#### Data
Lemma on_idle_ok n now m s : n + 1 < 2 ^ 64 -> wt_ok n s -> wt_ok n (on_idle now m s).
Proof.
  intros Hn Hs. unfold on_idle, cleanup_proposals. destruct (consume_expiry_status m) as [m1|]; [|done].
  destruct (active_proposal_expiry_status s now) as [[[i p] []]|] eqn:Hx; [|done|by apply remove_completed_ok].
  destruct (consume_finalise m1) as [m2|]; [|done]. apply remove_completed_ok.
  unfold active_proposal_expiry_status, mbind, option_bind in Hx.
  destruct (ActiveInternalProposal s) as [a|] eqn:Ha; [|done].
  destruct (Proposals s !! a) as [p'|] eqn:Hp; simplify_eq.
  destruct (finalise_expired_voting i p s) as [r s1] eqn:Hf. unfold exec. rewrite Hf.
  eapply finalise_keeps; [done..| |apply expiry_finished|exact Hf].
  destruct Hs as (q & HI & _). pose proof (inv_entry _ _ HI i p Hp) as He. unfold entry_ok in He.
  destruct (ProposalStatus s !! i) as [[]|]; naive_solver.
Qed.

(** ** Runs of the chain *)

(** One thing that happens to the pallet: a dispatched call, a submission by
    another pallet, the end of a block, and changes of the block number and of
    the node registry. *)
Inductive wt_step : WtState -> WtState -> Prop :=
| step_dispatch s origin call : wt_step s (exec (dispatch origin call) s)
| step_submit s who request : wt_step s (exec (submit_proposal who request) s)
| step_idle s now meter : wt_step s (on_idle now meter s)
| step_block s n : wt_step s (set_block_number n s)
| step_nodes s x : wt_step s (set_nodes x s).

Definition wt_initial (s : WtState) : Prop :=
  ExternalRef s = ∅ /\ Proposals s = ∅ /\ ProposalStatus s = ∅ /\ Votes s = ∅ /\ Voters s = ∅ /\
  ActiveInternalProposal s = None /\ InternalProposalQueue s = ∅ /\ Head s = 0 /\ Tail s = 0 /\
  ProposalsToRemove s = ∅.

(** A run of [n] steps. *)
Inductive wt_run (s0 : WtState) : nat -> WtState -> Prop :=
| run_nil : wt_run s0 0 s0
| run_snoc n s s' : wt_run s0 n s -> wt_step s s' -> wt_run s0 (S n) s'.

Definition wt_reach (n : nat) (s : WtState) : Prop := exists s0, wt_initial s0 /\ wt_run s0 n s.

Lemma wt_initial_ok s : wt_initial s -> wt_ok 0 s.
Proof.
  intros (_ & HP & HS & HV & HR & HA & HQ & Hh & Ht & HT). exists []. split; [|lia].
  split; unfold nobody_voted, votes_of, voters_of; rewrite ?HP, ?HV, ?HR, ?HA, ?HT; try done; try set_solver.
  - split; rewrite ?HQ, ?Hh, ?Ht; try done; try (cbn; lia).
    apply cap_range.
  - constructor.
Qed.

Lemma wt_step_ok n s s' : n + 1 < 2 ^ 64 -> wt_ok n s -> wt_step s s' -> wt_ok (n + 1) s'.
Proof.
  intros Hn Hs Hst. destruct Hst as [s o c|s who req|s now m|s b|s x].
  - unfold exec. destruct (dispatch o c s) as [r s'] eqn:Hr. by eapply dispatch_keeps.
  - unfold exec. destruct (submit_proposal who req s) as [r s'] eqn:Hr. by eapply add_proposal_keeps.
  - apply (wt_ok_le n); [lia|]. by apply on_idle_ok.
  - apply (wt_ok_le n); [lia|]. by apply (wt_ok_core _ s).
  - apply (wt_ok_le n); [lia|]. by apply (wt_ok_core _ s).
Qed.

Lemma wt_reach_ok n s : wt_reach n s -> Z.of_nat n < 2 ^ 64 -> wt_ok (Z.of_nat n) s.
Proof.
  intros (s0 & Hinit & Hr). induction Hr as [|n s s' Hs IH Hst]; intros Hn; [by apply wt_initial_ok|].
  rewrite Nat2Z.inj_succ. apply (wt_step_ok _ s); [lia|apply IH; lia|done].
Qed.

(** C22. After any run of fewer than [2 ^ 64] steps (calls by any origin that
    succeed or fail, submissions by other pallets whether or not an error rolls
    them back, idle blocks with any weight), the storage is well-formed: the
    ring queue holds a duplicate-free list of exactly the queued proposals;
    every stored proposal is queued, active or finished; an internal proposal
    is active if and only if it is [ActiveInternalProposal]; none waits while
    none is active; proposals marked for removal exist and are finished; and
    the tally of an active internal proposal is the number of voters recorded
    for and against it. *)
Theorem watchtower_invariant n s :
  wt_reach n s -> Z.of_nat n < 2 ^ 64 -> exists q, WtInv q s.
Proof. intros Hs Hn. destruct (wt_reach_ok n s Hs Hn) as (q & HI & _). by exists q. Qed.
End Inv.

#### Assigned task
What do the lines above say from the one containing "eapply finalise_keeps; [done..|" down to the one containing "intros (_ &"? Return them exactly, both end lines included, and only them.

#### Result
  eapply finalise_keeps; [done..| |apply expiry_finished|exact Hf].
  destruct Hs as (q & HI & _). pose proof (inv_entry _ _ HI i p Hp) as He. unfold entry_ok in He.
  destruct (ProposalStatus s !! i) as [[]|]; naive_solver.
Qed.

(** ** Runs of the chain *)

(** One thing that happens to the pallet: a dispatched call, a submission by
    another pallet, the end of a block, and changes of the block number and of
    the node registry. *)
Inductive wt_step : WtState -> WtState -> Prop :=
| step_dispatch s origin call : wt_step s (exec (dispatch origin call) s)
| step_submit s who request : wt_step s (exec (submit_proposal who request) s)
| step_idle s now meter : wt_step s (on_idle now meter s)
| step_block s n : wt_step s (set_block_number n s)
| step_nodes s x : wt_step s (set_nodes x s).

Definition wt_initial (s : WtState) : Prop :=
  ExternalRef s = ∅ /\ Proposals s = ∅ /\ ProposalStatus s = ∅ /\ Votes s = ∅ /\ Voters s = ∅ /\
  ActiveInternalProposal s = None /\ InternalProposalQueue s = ∅ /\ Head s = 0 /\ Tail s = 0 /\
  ProposalsToRemove s = ∅.

(** A run of [n] steps. *)
Inductive wt_run (s0 : WtState) : nat -> WtState -> Prop :=
| run_nil : wt_run s0 0 s0
| run_snoc n s s' : wt_run s0 n s -> wt_step s s' -> wt_run s0 (S n) s'.

Definition wt_reach (n : nat) (s : WtState) : Prop := exists s0, wt_initial s0 /\ wt_run s0 n s.

Lemma wt_initial_ok s : wt_initial s -> wt_ok 0 s.
Proof.
  intros (_ & HP & HS & HV & HR & HA & HQ & Hh & Ht & HT). exists []. split; [|lia].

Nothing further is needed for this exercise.